Note that in this problem, **you are not permitted to use the sklearn library**. You must use matrix operations in `numpy` 
to solve the least squares equations.

Once you have completed `polyfit.py`, if you run the test case provided, it should output:
```
[array([ -2.11108454,  28.50662487, 112.31481224]), array([-1.51249835e-02,  1.75412364e+00, -1.08212257e+00, -2.55843975e-01, 1.00914532e+02])]
```
> Note: if your output looks slightly different (missing `array(...)` or margnially different decimals) that's ok. Your output should at least have the same shape as this expected output, and your decimals should agree to at least 3 decimal places. 

### Problem 2: Regularized regression

Regularization techniques like ridge regression introduce an extra model parameter, namely, the regularization parameter λ. 
To determine the best value of λ for a given dataset, we often employ cross validation, where we compare the error of the trained model 
with different values of λ on a test set, and choose the one yielding lowest error.

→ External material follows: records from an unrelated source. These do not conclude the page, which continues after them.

(* ===== verification/Docker.v ===== *)
(** The bounded Docker adapter (src/internal/docker/adapter.go): the registered
    selector of a target is resolved to exactly one container, which is the
    only thing the adapter reads or restarts.

    The engine is behind the interface [Client], whose calls may answer
    anything and change the engine in any way; [DockerLaws] states what the
    engine's documentation says of them.  An operation takes and returns the
    adapter's one piece of state, whether the API version has been negotiated,
    together with the engine.  The request context is read through
    [context_error] after a failed call; telemetry is left out. *)
From S2P Require Import Prelude GoLib GoTime Sha256 Json Contract ContractFacts Store Redaction AuditChain GoText Journal Target Evidence Observer.
From Stdlib Require Import SpecFloat.
From stdpp Require Import options.
Local Open Scope Z_scope.

Definition AdapterType : string := "docker".
Definition composeServiceLabel : string := "com.docker.compose.service".

Definition docker_error := mkError "docker".
Definition ErrInvalidOptions := docker_error "invalid docker adapter options".
Definition ErrInvalidTarget := docker_error "invalid docker target".
Definition ErrAmbiguousTarget := docker_error "ambiguous docker target".
Definition ErrPrecondition := docker_error "docker action precondition failed".
Definition ErrUnsafeAction := docker_error "unsafe docker action".
Definition ErrUnavailable := docker_error "docker engine unavailable".
Definition ErrTimeout := docker_error "docker request timed out".
Definition context_DeadlineExceeded := mkError "context" "context deadline exceeded".
Definition context_Canceled := mkError "context" "context canceled".

(** * Data *)

Record Container := mkContainer { ct_ID : string; ct_Running : bool; ct_Health : string; ct_Labels : gmap string string }.

(** A log stream: what it delivers, and the error it then breaks off with. *)
Record stream := mkStream { st_contents : string; st_failure : option error }.

Class Client := {
  engine : Type;
  NegotiateAPIVersion : engine -> option error * engine;
  Inspect : string -> engine -> result Container * engine;
  ListByLabel : string -> string -> engine -> result (list Container) * engine;
  Logs : string -> engine -> result stream * engine;
  Restart : string -> duration -> engine -> option error * engine;
  context_error : engine -> option error;
}.

Record Adapter := mkAdapter { ad_evidence : Collector; ad_maxLogBytes : Z; ad_timeout : duration }.

Definition NewAdapter (evidence : Collector) (maxLogBytes : Z) (timeout : duration) : result Adapter :=
  if (maxLogBytes <? 1) || (timeout <? millisecond) then Fail ErrInvalidOptions
  else Ok (mkAdapter evidence maxLogBytes timeout).

(** * Selectors and actions *)

Definition selector_rune (first : bool) (r : Z) : bool :=
  is_lower r || is_upper r || is_digit r || (negb first && ((r =? 46) || (r =? 95) || (r =? 45))).

Definition validSelectorValue (value : string) : bool :=
  if String.eqb value "" || (96 <? go_len value) || contains_str ".." value then false
  else match map fst (runes value) with
       | [] => true
       | first :: rest => selector_rune true first && forallb (selector_rune false) rest
       end.

Definition selector (target : ServiceTarget) : option (string * string) :=
  if negb (String.eqb (tgt_SchemaVersion target) SchemaVersionV1) ||
     negb (String.eqb (tgt_AdapterType target) AdapterType) || negb (tgt_Enabled target)
  then None
  else match cut_byte 58 (tgt_Selector target) with
       | None => None
       | Some (kind, value) =>
         if negb (validSelectorValue value) ||
            (negb (String.eqb kind "container") && negb (String.eqb kind "compose_service"))
         then None else Some (kind, value)
       end.

Definition validAction (target : ServiceTarget) (action : TypedAction) : result unit :=
  match selector target with
  | None => Fail ErrUnsafeAction
  | Some (kind, _) =>
    if negb (String.eqb (act_TargetSelector action) (tgt_Selector target)) || (act_StopTimeout action <? 0) ||
       (act_Cooldown action <? 0)
    then Fail ErrUnsafeAction
    else if (String.eqb kind "container" && negb (String.eqb (act_ActionType action) ActionDockerContainerRestart)) ||
            (String.eqb kind "compose_service" && negb (String.eqb (act_ActionType action) ActionDockerComposeServiceRestart))
    then Fail ErrUnsafeAction
    else Ok tt
  end.

Definition snapshot (targetID : string) (container : Container) : DockerSnapshot :=
  mkDockerSnapshot targetID (ct_Running container)
    (ct_Running container && negb (String.eqb (ct_Health container) "unhealthy")).

Definition mapError (context : option error) (err : error) : error :=
  if decide (err = context_DeadlineExceeded \/ context = Some context_DeadlineExceeded) then ErrTimeout
  else if decide (err = context_Canceled \/ context = Some context_Canceled) then context_Canceled
  else ErrUnavailable.

Definition logLimit (a : Adapter) (target : ServiceTarget) : Z :=
  let max := ep_MaxBytes (tgt_EvidencePolicy target) in
  if (0 <? max) && (max <? ad_maxLogBytes a) then max else ad_maxLogBytes a.

(** [io.ReadAll(io.LimitReader(stream, limit))]: the stream's failure is only
    met when it delivers less than the limit. *)
Definition read_all (limit : Z) (s : stream) : result string :=
  if limit <=? go_len (st_contents s) then Ok (of_bytes (take (Z.to_nat limit) (bytes (st_contents s))))
  else match st_failure s with Some err => Fail err | None => Ok (st_contents s) end.

(** * Operations *)

Section Operations.
Context `{Client}.

Record world := mkWorld { wd_negotiated : bool; wd_engine : engine }.

(** A fallible operation, whose effects stay when it fails. *)
Definition call (A : Type) : Type := world -> result A * world.
Definition ret {A} (r : result A) : call A := fun w => (r, w).
Definition bind {A B} (m : call A) (f : A -> call B) : call B := fun w =>
  match m w with
  | (Ok a, w) => f a w
  | (Fail e, w) => (Fail e, w)
  end.
(** A call of the engine, with its error mapped. *)
Definition request {A} (f : engine -> result A * engine) : call A := fun w =>
  let '(r, e) := f (wd_engine w) in
  (match r with Ok a => Ok a | Fail err => Fail (mapError (context_error e) err) end, mkWorld (wd_negotiated w) e).
Definition as_result (f : engine -> option error * engine) (e : engine) : result unit * engine :=
  let '(err, e) := f e in (match err with Some err => Fail err | None => Ok tt end, e).

Definition negotiate : call unit := fun w =>
  if wd_negotiated w then (Ok tt, w)
  else match request (as_result NegotiateAPIVersion) w with
       | (Ok _, w) => (Ok tt, mkWorld true (wd_engine w))
       | (Fail e, w) => (Fail e, w)
       end.

Definition resolve (target : ServiceTarget) : call Container :=
  match selector target with
  | None => ret (Fail ErrInvalidTarget)
  | Some (kind, value) =>
    bind negotiate (fun _ =>
    if String.eqb kind "container" then
      bind (request (Inspect value)) (fun container =>
      if String.eqb (ct_ID container) "" then ret (Fail ErrAmbiguousTarget) else ret (Ok container))
    else
      bind (request (ListByLabel composeServiceLabel value)) (fun containers =>
      match containers with
      | [container] =>
        if String.eqb (ct_ID container) "" ||
           negb (String.eqb (default "" (ct_Labels container !! composeServiceLabel)) value)
        then ret (Fail ErrAmbiguousTarget) else ret (Ok container)
      | _ => ret (Fail ErrAmbiguousTarget)
      end))
  end.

In this problem, you will complete the starter code in `regularize-cv.py` that employs cross validation in selecting the best combination 
of model parameters β and regularization parameter λ for a predictor on a given dataset. We use the `AAPL.csv` 
dataset (https://finance.yahoo.com/quote/AAPL/history?p=AAPL) here. It has Apple's stock history from 12-11-1980 to 02-27-2022 
containing 10391 rows and seven columns corresponding to each day's stock price attributes (Date, Open, High, Low, Close, 
Adj Close, and Volume). We're interested in forecasting the next day's Closing (`Close`) Price.  
> Note that we don't need the date column for forecasting the stock prices. 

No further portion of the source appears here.